The chapter is interesting to read, as always. Nevertheless, it commits to previous errors – driven by the wrong interpretation of recent genetic papers -, and deepens thus this untenable archaeological-linguistic model of migrations from the steppe, in a weird vicious circle of wrong feedback between archaeologists and geneticists that diregards what archaeologists have been saying in the last decade.

Instead of waiting for the current storm of genetic papers (and their misinformation) to pass, and see what remains, Anthony is now supporting a different model than the one that made him popular, risking the good name he has earned in Archaeology and in popular science texts – in spite of initial setbacks due to the prevailing criticisms of Indo-European migration models.

Some excerpts (emphasis mine):

indo-european-corded-ware-bell-beaker
Central and Eastern Europe ca. 3000–2500 BCE showing the early Yamnaya culture area 3300–2700 BCE and the Yamnaya migration up the Danube Valley with related/offshoot Makó and Vučedol sites; also the distribution of Corded Ware sites in northern Europe; and site areas sampled for aDNA in Haak et al. (2015). The oldest Corded Ware radiocarbon dates are from southern and central Poland. The Yamnaya cemeteries in the Danube Valley are after Heyd (2011), the shaded Globular Amphorae site area is after Harrison and Heyd (2007); the Corded Ware and Globular Amphorae sites in southern Poland are after Machnik (1999); and the blue dots were all Corded Ware sites with radiocarbon dates as of Furholt (2003).

A Yamnaya migration from the steppes up the Danube valley as far as Hungary was already accepted by many archaeologists (Fig. 2.2). Hundreds of Yamnaya-type kurgans and dozens of cemeteries have been recognized by archaeologists in the lower Danube valley, in Bulgaria and Romania; and in the middle Danube valley, in eastern Hungary, with radiocarbon dates that began about 3000–2800 BCE and extended to about 2700–2600 BCE (Ecsedy 1979; Sherratt 1986; Boyadziev 1995; Harrison and Heyd 2007; Heyd 2012; Frînculeasa et al. 2015). The migration stream that created these intrusive cemeteries now can be seen to have continued from eastern Hungary across the Carpathians into southern Poland, where the earliest material traits of the Corded Ware horizon appeared (Furholt 2003). Corded Ware sites appeared in Denmark by 2800–2700 BCE, probably within 100–200 years after the first Yamnaya migrants entered the lower Danube valley.
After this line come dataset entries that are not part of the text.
(** Everything that [open_read] does before it looks for the first message. *)
Lemma open_read_spec g v s d bs f fuel p :
  holds g v s d bs → disk f = d → zlen d < 2 ^ 63 → from_option (scheme_load (cf f)) true s = true →
  (length (concat bs) + 1 < fuel)%nat →
  ∃ o e, let f1 := with_pos o e (bounded (concat bs) (zlen d) (prepared g v (opened_scheme (scheme_init (cf f)) s) (open_reset f))) in
    tip g d bs f1 ∧ ready g f1 ∧ disk f1 = d ∧
    open_read fuel true p f =
      (_ ← (match mode p with
            | ModeEnd => mret tt
            | ModeLast => open_seek fuel (last_seq (concat bs))
            | ModeSeq => match seq_param p with Some s => open_seek fuel s | None => _seek_start end
            end); set_pending true) f1.
Proof.
  intros (Hg & Hmk & Hmeta & Hl) Hd Hz Hload Hfuel. pose proof (meta_at_zlen _ _ _ _ _ Hmeta) as Hn.
  set (f2 := prepared g v (opened_scheme (scheme_init (cf f)) s) (open_reset f)).
  destruct (load_bounds_spec g d bs f2 fuel Hg Hl) as (o & e & Hb & Htip); [done|done|lia|done|done|done|].
  exists o, e. cbv zeta. split; [by apply (tip_pos _ _ _ _ _ f2)|]. split; [split_and!; reflexivity|]. split; [exact Hd|].
  unfold open_read. rewrite FM_bind_upd. cbn [negb].
  rewrite (FM_bind_ok _ _ _ tt (with_meta (gB g) v (opened_scheme (scheme_init (cf f)) s) (with_pos 0 0 (open_reset f)))).
  2: { apply all_einval_ok. rewrite (read_meta_spec (open_reset f) (gB g) v s (gh g)); [done|by rewrite <-Hd in Hmeta|done]. }
  rewrite FM_bind_get. unfold io_init at 1. rewrite FM_bind_upd.
  rewrite (FM_bind_ok _ _ _ tt f2).
  2: { unfold f2, prepared. rewrite Hmk. apply set_marker_spec; reflexivity. }
  rewrite (FM_bind_ok _ _ _ _ _ Hb). rewrite FM_bind_get. reflexivity.
Qed.

(** Opened for reading from the start. *)
Lemma open_read_start g v s d bs f fuel :
  holds g v s d bs → disk f = d → zlen d < 2 ^ 63 → from_option (scheme_load (cf f)) true s = true →
  (length (concat bs) + 1 < fuel)%nat →
  ∃ f', open_read fuel true (OpenParams ModeSeq None false) f = Some (Ok tt, f') ∧
    ready g f' ∧ disk f' = d ∧ cursor g bs f' (concat bs) ∧ out f' = out f ∧ closed f' = closed f ∧
    cf f' = cf f ∧ seq_eod f' = LLONG_MIN ∧ f_seq f' = last_seq (concat bs).
Proof.
  intros Hh Hd Hz Hload Hfuel.
  destruct (open_read_spec g v s d bs f fuel (OpenParams ModeSeq None false) Hh Hd Hz Hload Hfuel) as (o & e & Htip & Hr & Hd1 & ->).
  cbn [mode seq_param]. set (f1 := with_pos o e _) in *. destruct Hh as (Hg & _ & _ & Hl).
  pose proof (l_some _ _ _ Hl) as Hne. destruct (lookup_lt_is_Some_2 bs 0) as [ms Hk]; [destruct bs; [done|cbn; lia]|].
  pose proof (shift_block_ok g Hg d 0 ms f1 Hr Hd1 (proj1 (l_block _ _ _ Hl _ _ Hk)) (laid_hlen g d bs Hl 0 ms Hk)) as Hsh.
  unfold _seek_start. change 0 with (start g 0). rewrite (FM_bind_ok _ _ _ _ _ (all_einval_ok _ _ _ _ Hsh)).
  eexists. split; [reflexivity|]. split; [split_and!; reflexivity|]. split; [exact Hd|]. split; [|split_and!; reflexivity].
  exists 0%nat, 0%nat, ms. split; [exact Hk|]. split; [lia|]. split.
  - split; [|reflexivity]. cbn [offset with_channel with_pos]. unfold eob. by rewrite take_0, used_nil.
  - rewrite drop_0. by rewrite (concat_middle _ _ _ Hk).
Qed.

End FileRead.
This surprisingly rapid migration introduced genetic traits such as the R1a and R1b Y-chromosome haplogroups and a substantial element of ANE (Ancient North Eurasian) ancestry that remain characteristic of most northern and western Europeans today.

(…)

The oldest radiocarbon dates from Corded Ware sites occur in southern Poland (upper Vistula) and north-central Poland (Kujavia), and this was seen as the region where the early networking of amphorae styles from Globular Amphorae and axe types from Scandinavia began. The genetic evidence shows a somewhat different picture: the Corded Ware people were largely immigrants whose ancestors came from the steppes (probably immediately from eastern Hungary), but they quickly adopted local material traits in amphorae and axe types that obscured their foreign origins. Middle Neolithic northern European populations composed of admixed WHG/EEF survived but were largely excluded from Corded Ware cemeteries, and from marriage into the Corded Ware population. Even centuries after the initial migration the Corded Ware population at Esperstedt, dated 2500–2400 BCE, still exhibited 70–80% Yamnaya genes, although individual variations in the extent of local admixture were apparent. Intermarriage with the surviving local population was more frequent during the ensuing Bell Beaker period. However, the resurgence is more visible in mtDNA than in Y-DNA (Szécsényi-Nagy et al. 2015), suggesting that men of the older EEF heritage were disadvantaged more than women.

(…)

Settlements were more permanent before the Corded Ware migration, and remained so among the Globular Amphorae people, who continued to create more localized site-and-cemetery groups in the same landscape with the more mobile immigrants. Afterward, during the Bell Beaker period, when local genetic ancestry rebounded and the population became more admixed, settlements again were more permanent. The Corded Ware culture introduced both a large, steppe-derived population and an unusually mobile form of pastoral economy that was a regional economic anomaly, but nevertheless survived in varying forms for centuries before the regional economic pattern was re-established. A steppe language certainly accompanied this demographic and economic shift. As we have seen above, there are good independent reasons (loans with Uralic and South Caucasian) to think that PIE was spoken in the steppes. It is likely that the steppe language introduced between 3000–2500 BCE was a late (post-Anatolian) form of PIE and survived and evolved into the later northern IE languages.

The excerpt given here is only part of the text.